Exercise aim:
Once you reach the line containing "last (omap f (l" in the entries below, write out that line and each one after it down to the line containing "induction 1 as [|l", exactly and with nothing added.

[Collected data]
Lemma be_combine_be_bytes (n : nat) (z : Z) :
  0 <= z < 256 ^ Z.of_nat n → be_combine (be_bytes n z) = z.
Proof.
  unfold be_combine. revert z; induction n as [|n IH]; intros z Hz.
  - simpl in *. lia.
  - rewrite Nat2Z.inj_succ, Z.pow_succ_r in Hz by lia.
    simpl. rewrite be_combine_acc_app, IH.
    + simpl. rewrite byteZ_Zbyte. pose proof (Z.div_mod z 256). lia.
    + split; [apply Z.div_pos; lia|]. apply Z.div_lt_upper_bound; lia.
Qed.

Lemma length_le_bytes (n : nat) (z : Z) : length (le_bytes n z) = n.
Proof. revert z; induction n as [|n IH]; intros z; [done|]. cbn. by rewrite IH. Qed.

Lemma le_combine_le_bytes (n : nat) (z : Z) : le_combine (le_bytes n z) = z `mod` 256 ^ Z.of_nat n.
Proof.
  revert z; induction n as [|n IH]; intros z; [by rewrite Z.mod_1_r|].
  cbn [le_bytes le_combine]. rewrite IH, byteZ_Zbyte, Nat2Z.inj_succ, Z.pow_succ_r by lia.
  rewrite Z.rem_mul_r by lia. done.
Qed.

Lemma le_combine_nonneg (l : list byte) : 0 <= le_combine l.
Proof. induction l as [|b l IH]; cbn [le_combine]; [lia|]. pose proof (byteZ_range b). lia. Qed.

Lemma be_combine_acc_bound (l : list byte) (acc : Z) :
  0 <= acc → 0 <= be_combine_acc acc l < (acc + 1) * 256 ^ zlen l.
Proof.
  unfold zlen. revert acc; induction l as [|b l IH]; intros acc Hacc; [simpl; lia|].
  pose proof (byteZ_range b).
  destruct (IH (acc * 256 + byteZ b)) as [? Hlt]; [lia|].
  cbn [be_combine_acc length]. split; [done|].
  rewrite Nat2Z.inj_succ, Z.pow_succ_r by lia. nia.
Qed.

Lemma be_combine_bound (l : list byte) : 0 <= be_combine l < 256 ^ zlen l.
Proof. pose proof (be_combine_acc_bound l 0). unfold be_combine. lia. Qed.

(** ** Lemmas on lists *)

Lemma zlen_cons_eq {A} (x : A) (l : list A) : zlen (x :: l) = 1 + zlen l.
Proof. unfold zlen. cbn [length]. lia. Qed.

Lemma zlen_app {A} (l k : list A) : zlen (l ++ k) = zlen l + zlen k.
Proof. unfold zlen. rewrite length_app. lia. Qed.

Lemma zlen_nonneg {A} (l : list A) : 0 <= zlen l.
Proof. unfold zlen. lia. Qed.

Lemma take_app_exact {A} (l k : list A) (n : nat) :
  n = length l → take n (l ++ k) = l.
Proof. intros ->. apply take_app_length. Qed.

Lemma drop_app_exact {A} (l k : list A) (n : nat) :
  n = length l → drop n (l ++ k) = k.
Proof. intros ->. apply drop_app_length. Qed.

(** Sorting permutes, and leaves a sorted list as it is. *)
(** ** First, last and all of what a list yields *)

Lemma head_omap_snoc {A B : Type} (f : A → option B) (l : list A) (x : A) :
  head (omap f (l ++ [x])) = match head (omap f l) with Some y => Some y | None => f x end.
Proof. rewrite omap_app. destruct (omap f l); cbn; [|done]. by destruct (f x). Qed.

Lemma last_omap_snoc {A B : Type} (f : A → option B) (l : list A) (x : A) :
  last (omap f (l ++ [x])) = match f x with Some y => Some y | None => last (omap f l) end.
Proof.
  rewrite omap_app. cbn. destruct (f x); [by rewrite last_snoc|by rewrite app_nil_r].
Qed.

Lemma concat_omap_snoc {A B : Type} (f : A → option (list B)) (l : list A) (x : A) :
  concat (omap f (l ++ [x])) = concat (omap f l) ++ default [] (f x).
Proof. rewrite omap_app, concat_app. cbn. destruct (f x); cbn; by rewrite ?app_nil_r. Qed.

Lemma insert_by_key_perm {A} (key : A → Z) (x : A) (l : list A) :
  insert_by_key key x l ≡ₚ x :: l.
Proof.
  induction l as [|y l IH]; simpl; [done|]. destruct (_ <=? _); [done|].
  rewrite IH. apply Permutation_swap.
Qed.

Lemma sort_by_key_perm {A} (key : A → Z) (l : list A) : sort_by_key key l ≡ₚ l.
Proof.
  induction l as [|x l IH]; simpl; [done|]. rewrite insert_by_key_perm. by rewrite IH.
Qed.

Lemma sort_by_key_sorted {A} (key : A → Z) (l : list A) :
  StronglySorted (λ x y, key x <= key y) l → sort_by_key key l = l.
Proof.
  induction 1 as [|x l Hs IH Hf]; [done|].
  change (insert_by_key key x (sort_by_key key l) = x :: l). rewrite IH.
  destruct l as [|y l]; [done|]. simpl.
  apply Forall_cons in Hf as [Hxy _]. by destruct (Z.leb_spec (key x) (key y)); [|lia].
Qed.

Lemma elem_of_concat {A} (ls : list (list A)) (x : A) : x ∈ concat ls ↔ ∃ l, l ∈ ls ∧ x ∈ l.
Proof.
  induction ls as [|l ls IH]; cbn; [set_solver|]. rewrite elem_of_app, IH. set_solver.
Qed.

(** Non-empty pieces of a list without duplicates are distinct. *)
Lemma concat_NoDup {A} (ls : list (list A)) : Forall (λ l, l ≠ []) ls → NoDup (concat ls) → NoDup ls.
Proof.
  induction 1 as [|l ls Hl _ IH]; cbn; [constructor|]. intros (_ & Hd & Hnd)%NoDup_app.
  constructor; [|by apply IH]. intros Hin. destruct l as [|x l]; [done|].
  apply (Hd x); [by left|]. apply elem_of_concat. exists (x :: l). split; [done|by left].
Qed.

Lemma sort_by_key_ordered {A} (key : A → Z) (l : list A) :
  StronglySorted (λ x y, key x <= key y) (sort_by_key key l).
Proof.
  induction l as [|x l IH]; simpl; [constructor|].
  induction IH as [|y k Hk IH' Hy]; simpl; [by repeat constructor|].
  destruct (Z.leb_spec (key x) (key y)).
  - constructor; [by constructor|]. constructor; [lia|]. eapply Forall_impl; [exact Hy|cbn; lia].
  - constructor; [done|]. rewrite Forall_forall in Hy |- *. intros z Hz.
    rewrite insert_by_key_perm in Hz. apply elem_of_cons in Hz as [->|Hz]; [lia|by apply Hy].
Qed.

Lemma then_cmp_opp (a b : comparison) : then_cmp (CompOpp a) (CompOpp b) = CompOpp (then_cmp a b).
Proof. by destruct a. Qed.
Fixpoint resolve_next (fuel : nat) (b : PacketBuf) (ether_type : Z) : dres (Z * PacketBuf) :=
  match fuel with
  | O => DFuel
  | S fuel' =>
      if (ether_type =? ETHERTYPE_VLAN) || (ether_type =? ETHERTYPE_QINQ) then
        try* (vlan, b') := try_consume VlanHeader b in
        resolve_next fuel' b' (vlan_ether_type vlan)
      else if ether_type =? ETHERTYPE_MPLS then strip_mpls fuel b
      else DOk (ether_type, b)
  end.

(** One round per four remaining bytes is enough: [S (len)] is generous. *)
Definition l2_fuel (b : PacketBuf) : nat := S (length (pb_data b)).

Definition decode_ethernet (b : PacketBuf) : dres (Z * PacketBuf) :=
  try* (hdr, b') := try_consume EthernetHeader b in
  resolve_next (l2_fuel b') b' (eth_ether_type hdr).

Definition decode_null (b : PacketBuf) : dres (Z * PacketBuf) :=
  try* (hdr, b') := try_consume NullHeader b in
  let af := af_family hdr in
  if af =? AF_INET then DOk (ETHERTYPE_IPV4, b')
  else if (af =? AF_INET6_BSD) || (af =? AF_INET6_LINUX) then DOk (ETHERTYPE_IPV6, b')
  else DErr NotIp.

Definition detect_raw_ip (b : PacketBuf) : dres (Z * PacketBuf) :=
  match peek byte b with
  | None => DErr Truncated
  | Some x => try* ty := nibble_ethertype x in DOk (ty, b)
  end.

Output of the exercise:
  last (omap f (l ++ [x])) = match f x with Some y => Some y | None => last (omap f l) end.
Proof.
  rewrite omap_app. cbn. destruct (f x); [by rewrite last_snoc|by rewrite app_nil_r].
Qed.

Lemma concat_omap_snoc {A B : Type} (f : A → option (list B)) (l : list A) (x : A) :
  concat (omap f (l ++ [x])) = concat (omap f l) ++ default [] (f x).
Proof. rewrite omap_app, concat_app. cbn. destruct (f x); cbn; by rewrite ?app_nil_r. Qed.

Lemma insert_by_key_perm {A} (key : A → Z) (x : A) (l : list A) :
  insert_by_key key x l ≡ₚ x :: l.
Proof.
  induction l as [|y l IH]; simpl; [done|]. destruct (_ <=? _); [done|].
  rewrite IH. apply Permutation_swap.
Qed.

Lemma sort_by_key_perm {A} (key : A → Z) (l : list A) : sort_by_key key l ≡ₚ l.
Proof.
  induction l as [|x l IH]; simpl; [done|]. rewrite insert_by_key_perm. by rewrite IH.
Qed.

Lemma sort_by_key_sorted {A} (key : A → Z) (l : list A) :
  StronglySorted (λ x y, key x <= key y) l → sort_by_key key l = l.
Proof.
  induction 1 as [|x l Hs IH Hf]; [done|].
  change (insert_by_key key x (sort_by_key key l) = x :: l). rewrite IH.
  destruct l as [|y l]; [done|]. simpl.
  apply Forall_cons in Hf as [Hxy _]. by destruct (Z.leb_spec (key x) (key y)); [|lia].
Qed.

Lemma elem_of_concat {A} (ls : list (list A)) (x : A) : x ∈ concat ls ↔ ∃ l, l ∈ ls ∧ x ∈ l.
Proof.
  induction ls as [|l ls IH]; cbn; [set_solver|]. rewrite elem_of_app, IH. set_solver.
Qed.

(** Non-empty pieces of a list without duplicates are distinct. *)
Lemma concat_NoDup {A} (ls : list (list A)) : Forall (λ l, l ≠ []) ls → NoDup (concat ls) → NoDup ls.
Proof.
  induction 1 as [|l ls Hl _ IH]; cbn; [constructor|]. intros (_ & Hd & Hnd)%NoDup_app.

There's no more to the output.